(** A printed number has no separator in it. *)
Lemma pretty_N_go_no_slash (x : N) (s : string) :
  includes "/" s = false → includes "/" (pretty_N_go x s) = false.
Proof.
  revert s. induction (N.lt_wf_0 x) as [x _ IH]; intros s Hs.
  assert (x = 0 ∨ 0 < x)%N as [->|Hx] by lia.
  - by rewrite pretty_N_go_0.
  - rewrite pretty_N_go_step by done. apply IH; [by apply N.div_lt|].
    rewrite includes_slash_cons, Hs, orb_false_r.
    unfold pretty_N_char. by repeat case_match.
Qed.

Lemma pretty_N_no_slash (x : N) : includes "/" (pretty x) = false.
Proof.
  unfold pretty, pretty_N. case_decide; [done|].
  by apply pretty_N_go_no_slash.
Qed.

End PathFacts.

Section TopicFacts.

Lemma sanitizeTopic_ok (topic t : string) :
  sanitizeTopic topic = Ok t →
  t = trim topic ∧ t ≠ "" ∧ includes "/" t = false ∧ includes "\" t = false
  ∧ includes ".." t = false ∧ VALID_TOPIC_test t = true
  ∧ is_reserved (toLowerCase t) = false.
Proof.
  unfold sanitizeTopic.
  destruct (String.eqb_spec (trim topic) "") as [|Hne]; [done|].
  destruct (includes "/" (trim topic)) eqn:E1; [done|].
  destruct (includes "\" (trim topic)) eqn:E2; [done|].
  destruct (includes ".." (trim topic)) eqn:E3; [done|].
  destruct (VALID_TOPIC_test (trim topic)) eqn:E4; [|done].
  destruct (is_reserved (toLowerCase (trim topic))) eqn:E5; [done|].
  simpl. intros [= <-]. by rewrite E1, E2, E3, E4, E5.
Qed.

Lemma sanitizeTopic_throws_iff (topic : string) :
  (∃ e, sanitizeTopic topic = Throw e) ↔ invalid_topic topic.
Proof.
  unfold invalid_topic, sanitizeTopic.
  destruct (String.eqb_spec (trim topic) "") as [E0|Hne].
  { split; [by left | eauto]. }
  destruct (includes "/" (trim topic)) eqn:E1.
  { simpl. split; [right; by left | eauto]. }
  destruct (includes "\" (trim topic)) eqn:E2.
  { simpl. split; [right; right; by left | eauto]. }
  destruct (includes ".." (trim topic)) eqn:E3.
  { simpl. split; [right; right; right; by left | eauto]. }
  destruct (VALID_TOPIC_test (trim topic)) eqn:E4; simpl.
  2: { split; [right; right; right; right; left; by intros [] | eauto]. }
  destruct (is_reserved (toLowerCase (trim topic))) eqn:E5; simpl.
  { split; [by repeat right | eauto]. }
  split; [by intros [e ?]|].
  intros [?|[[]|[[]|[[]|[Hv|[]]]]]]; [done|]. by destruct Hv.
Qed.

Lemma sanitizeTopic_message (topic : string) (e : Err) :
  sanitizeTopic topic = Throw e → err_message e ∈ rejections (trim topic).
Proof.
  unfold sanitizeTopic, rejections.
  repeat match goal with |- context [if ?b then _ else _] => destruct b end;
    intros [= <-]; simpl; set_solver.
Qed.

End TopicFacts.

Section MemoryFacts.
Context `{JsRuntime} `{IndexText}.
Variable dataDir : string.

Lemma inside_file (dir name : string) :
  includes "/" name = false → (3 ≤ String.length name)%nat →
  inside dir (path_join dir name).
Proof.
  intros Hs Hl. right. exists name. split; [done|]. split; [done|].
  split; intros ->; simpl in Hl; lia.
Qed.

Lemma tmp_of_join (dir name : string) :
  tmp_of (path_join dir name) = path_join dir (name +:+ ".tmp." +:+ pretty pid).
Proof. unfold tmp_of, path_join. by rewrite !str_app_assoc. Qed.

(** The calls made on a file [name] of [dir], and on its temporary file,
    stay in [dir]. *)
Lemma confined_file (dir name : string) :
  dir ≠ "" →
  includes "/" name = false → (3 ≤ String.length name)%nat →
  let f := path_join dir name in
  confined dir (Mkdir dir) ∧ confined dir (Exists f) ∧ confined dir (ReadFile f)
  ∧ confined dir (Mkdir (dirname f))
  ∧ (∀ c, confined dir (WriteFile (tmp_of f) c))
  ∧ confined dir (Rename (tmp_of f) f).
Proof.
  intros Hd Hs Hl f.
  assert (inside dir f) as Hf by by apply inside_file.
  assert (inside dir (tmp_of f)) as Ht.
  { unfold f. rewrite tmp_of_join. apply inside_file.
    - rewrite !includes_slash_app, Hs, pretty_N_no_slash. done.
    - rewrite str_length_app. lia. }
  assert (inside dir dir) as Hdd by by left.
  unfold confined, f. rewrite (dirname_join _ _ Hd Hs). simpl.
  repeat split; try intros c; repeat (apply Forall_cons_2; [done|]);
    apply Forall_nil_2.
Qed.

Lemma topic_file_confined (t : string) :
  includes "/" t = false →
  let f := topicFile dataDir t in
  let dir := knowledgeDir dataDir in
  confined dir (Mkdir dir) ∧ confined dir (Exists f) ∧ confined dir (ReadFile f)
  ∧ confined dir (Mkdir (dirname f))
  ∧ (∀ c, confined dir (WriteFile (tmp_of f) c))
  ∧ confined dir (Rename (tmp_of f) f).
Proof.
  intros Hs. apply confined_file.
  - apply path_join_ne_empty.
  - by rewrite includes_slash_app, Hs.
  - rewrite str_length_app. simpl. lia.
Qed.

Lemma knowledgeRead_confined (topic : string) :
  emits (confined (knowledgeDir dataDir)) (knowledgeRead dataDir topic).
Proof.
  unfold knowledgeRead.
  destruct (sanitizeTopic topic) as [t|e] eqn:E; [|apply emits_ret].
  apply sanitizeTopic_ok in E as (_ & Hne & Hs & _).
  destruct (topic_file_confined t Hs) as (? & ? & ? & ? & ? & ?).
  repeat emits_step; done.
Qed.

Lemma updateIndexEntry_confined (t : string) :
  includes "/" t = false →
  emits (confined (knowledgeDir dataDir)) (updateIndexEntry dataDir t).
Proof.
  intros Hs. unfold updateIndexEntry.
  destruct (topic_file_confined t Hs) as (? & ? & ? & ? & ? & ?).
  destruct (confined_file (knowledgeDir dataDir) INDEX_FILE
              (path_join_ne_empty _ _)) as (? & ? & ? & ? & ? & ?);
    [done | simpl; lia |].
  unfold topicFile in *. repeat emits_step; done.
Qed.

Lemma knowledgeWrite_confined (topic content : string) (mode : WriteMode) :
  emits (confined (knowledgeDir dataDir))
        (knowledgeWrite dataDir topic content mode).
Proof.
  unfold knowledgeWrite.
  destruct (sanitizeTopic topic) as [t|e] eqn:E; [|apply emits_ret].
  apply sanitizeTopic_ok in E as (_ & Hne & Hs & _).
  destruct (topic_file_confined t Hs) as (? & ? & ? & ? & ? & ?).
  pose proof (updateIndexEntry_confined t Hs).
  apply emits_bind; [apply emits_ensureDir; done|intros _].
  apply emits_bind; [|intros _; apply emits_bind; [done|intros; apply emits_ret]].
  destruct mode; repeat emits_step; done.
Qed.

Lemma knowledgeWrite_by_rename (topic content : string) (mode : WriteMode) :
  emits by_rename (knowledgeWrite dataDir topic content mode).
Proof.
  unfold knowledgeWrite, updateIndexEntry.
  destruct (sanitizeTopic topic) as [t|e]; [|apply emits_ret].
  destruct mode; repeat emits_step; simpl; eauto.
Qed.

End MemoryFacts.

Section MemoryTheorems.
Context `{JsRuntime} `{IndexText}.
Variable dataDir : string.

(** C9. For every invalid topic name, [knowledgeRead] and
    [knowledgeWrite] return, without throwing and without any [fs] call,
    the text "Warning: Invalid topic: " followed by the reason, which
    names the rule broken and the topic.  And for every topic argument,
    valid or not, every [fs] call of the two functions is made on the
    knowledge directory or on a file directly in it. *)
Theorem invalid_topic_is_answered_with_a_warning :
  (∀ (topic content : string) (mode : WriteMode) (d : Disk),
     invalid_topic topic →
     ∃ e, sanitizeTopic topic = Throw e
          ∧ err_message e ∈ rejections (trim topic)
          ∧ knowledgeRead dataDir topic d =
              (Ok ("Warning: Invalid topic: " +:+ err_message e), d)
          ∧ knowledgeWrite dataDir topic content mode d =
              (Ok ("Warning: Invalid topic: " +:+ err_message e), d))
  ∧ (∀ (topic content : string) (mode : WriteMode) (d : Disk),
       Forall (confined (knowledgeDir dataDir))
              (calls_of (knowledgeRead dataDir topic) d)
       ∧ Forall (confined (knowledgeDir dataDir))
                (calls_of (knowledgeWrite dataDir topic content mode) d)).
Proof.
  split.
  - intros topic content mode d [e He]%sanitizeTopic_throws_iff.
    exists e. split; [done|]. split; [by apply sanitizeTopic_message|].
    unfold knowledgeRead, knowledgeWrite. by rewrite He.
  - intros topic content mode d. split; apply emits_calls.
    + apply knowledgeRead_confined.
    + apply knowledgeWrite_confined.
Qed.

(** C7 (amended). Every write of the persisted state and of the memory
    files goes through [writeText], which writes the content to a
    temporary file and renames it over the target: a crash at any point
    of it leaves the target as it was or holding the whole new content.
    An entry is added to the event log by one in-place append. *)
Theorem state_and_memory_writes_are_atomic :
  (∀ (p c : string) (d : Disk) (fs' : gmap string string),
     fs' ∈ crash_states (calls_of (writeText p c) d) (files d) →
     fs' !! p = files d !! p ∨ fs' !! p = Some c)
  ∧ (∀ (p c : string) (d : Disk),
       (writeText p c d).1 = Ok tt ∧ files (writeText p c d).2 !! p = Some c
       ∧ calls_of (writeText p c) d =
           [Mkdir (dirname p); WriteFile (tmp_of p) c; Rename (tmp_of p) p])
  ∧ (∀ st, saveState dataDir st =
             writeText (statePath dataDir) (JSON_stringify_state st))
  ∧ (∀ content,
       saveScratchpad dataDir content =
         writeText (memoryPath dataDir "scratchpad.md") content
       ∧ saveIdentity dataDir content =
           writeText (memoryPath dataDir "identity.md") content)
  ∧ (∀ (topic content : string) (mode : WriteMode) (d : Disk),
       Forall by_rename (calls_of (knowledgeWrite dataDir topic content mode) d))
  ∧ (∀ (p : string) (entry : LogEntry) (d : Disk),
       calls_of (appendJsonl p entry) d =
         [Mkdir (dirname p); AppendFile p (JSON_stringify_entry entry +:+ LF)]).
Proof.
  split; [exact writeText_crash|]. split; [|split; [done|split; [done|split]]].
  - intros p c d. split; [by rewrite writeText_run|].
    split; [apply writeText_target | apply writeText_calls].
  - intros topic content mode d. apply emits_calls, knowledgeWrite_by_rename.
  - intros p entry d. apply calls_of_journal. by rewrite appendJsonl_run.
Qed.

End MemoryTheorems.

(* ===================================================================== *)
(** * The concrete runtime reads back what it prints *)
(* ===================================================================== *)

Section DemoFacts.
Import Demo.

Lemma unbits_bits (p : positive) : unbits (bits p) = Some p.
Proof. induction p as [p IH|p IH|]; simpl; [by rewrite IH..|done]. Qed.

Lemma of_fields_fields (o : PartialStateData) : of_fields (fields o) = Some o.
Proof.
  unfold of_fields, fields. rewrite !decode_encode. simpl. by destruct o.
Qed.

Lemma demo_parse_text_of (o : PartialStateData) :
  JSON_parse_state (text_of o) = Some o.
Proof.
  unfold text_of. simpl. rewrite unbits_bits. simpl.
  rewrite decode_encode. simpl. apply of_fields_fields.
Qed.

Lemma demo_roundtrip : json_roundtrip.
Proof. intros st. apply demo_parse_text_of. Qed.

End DemoFacts.

(* ===================================================================== *)
(** * Facts about consciousness.ts *)
(* ===================================================================== *)

Section Keeps.
Context {A B : Type} (R : World → World → Prop) `{!PreOrder R}.

Lemma keeps_ret (a : A) : keeps R (ret a).
Proof. intros w. simpl. reflexivity. Qed.

Lemma keeps_throw (e : Err) : keeps R (@throw World A e).
Proof. intros w. simpl. reflexivity. Qed.

Lemma keeps_get : keeps R (@get World).
Proof. intros w. simpl. reflexivity. Qed.

Lemma keeps_bind (m : M World A) (k : A → M World B) :
  keeps R m → (∀ a, keeps R (k a)) → keeps R (bind m k).
Proof.
  intros Hm Hk w. specialize (Hm w). unfold bind.
  destruct (m w) as [[a|e] w1]; simpl in *; [|done].
  etrans; [done | apply Hk].
Qed.

Lemma keeps_try_catch (m : M World A) (h : Err → M World A) :
  keeps R m → (∀ e, keeps R (h e)) → keeps R (try_catch m h).
Proof.
  intros Hm Hh w. specialize (Hm w). unfold try_catch.
  destruct (m w) as [[a|e] w1]; simpl in *; [done|].
  etrans; [done | apply Hh].
Qed.

Lemma keeps_modify (f : World → World) :
  (∀ w, R w (f w)) → keeps R (modify f).
Proof. intros Hf w. apply Hf. Qed.
End Keeps.

Global Instance same_control_preorder : PreOrder same_control.
Proof.
  split.
  - intros w. repeat split.
  - intros w1 w2 w3 (?&?&?&?&?&?&?&?) (?&?&?&?&?&?&?&?).
    repeat split; congruence.
Qed.

Lemma control_ret {A} (a : A) : keeps same_control (ret a).
Proof. apply (keeps_ret same_control). Qed.

Lemma control_throw {A} (e : Err) : keeps same_control (@throw World A e).
Proof. apply (keeps_throw same_control). Qed.

Lemma control_get : keeps same_control (@get World).
Proof. apply (keeps_get same_control). Qed.

Lemma control_bind {A B} (m : M World A) (k : A → M World B) :
  keeps same_control m → (∀ a, keeps same_control (k a)) →
  keeps same_control (bind m k).
Proof. apply (keeps_bind same_control). Qed.

Lemma control_try_catch {A} (m : M World A) (h : Err → M World A) :
  keeps same_control m → (∀ e, keeps same_control (h e)) →
  keeps same_control (try_catch m h).
Proof. apply (keeps_try_catch same_control). Qed.

Section ConsciousnessFacts.
Context `{JsRuntime} `{Collaborators}.
Variable config : AppConfig.

Lemma on_disk_run {A} (m : M Disk A) (w : World) :
  on_disk m w = ((m (disk w)).1, set_disk (m (disk w)).2 w).
Proof. unfold on_disk, zoom. by destruct (m (disk w)). Qed.

Lemma keeps_on_disk {A} (m : M Disk A) : keeps same_control (on_disk m).
Proof. intros w. rewrite on_disk_run. simpl. repeat split. Qed.

Lemma keeps_log (text : string) (env : Env) : keeps same_control (log text env).
Proof. intros w. repeat split. Qed.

---

* [Description of the task]:
Emit an exact copy of the lines spanning the start of the records to the line containing "revert s. induction", inclusive, and no other output.

* [Expected output]:
(** A printed number has no separator in it. *)
Lemma pretty_N_go_no_slash (x : N) (s : string) :
  includes "/" s = false → includes "/" (pretty_N_go x s) = false.
Proof.
  revert s. induction (N.lt_wf_0 x) as [x _ IH]; intros s Hs.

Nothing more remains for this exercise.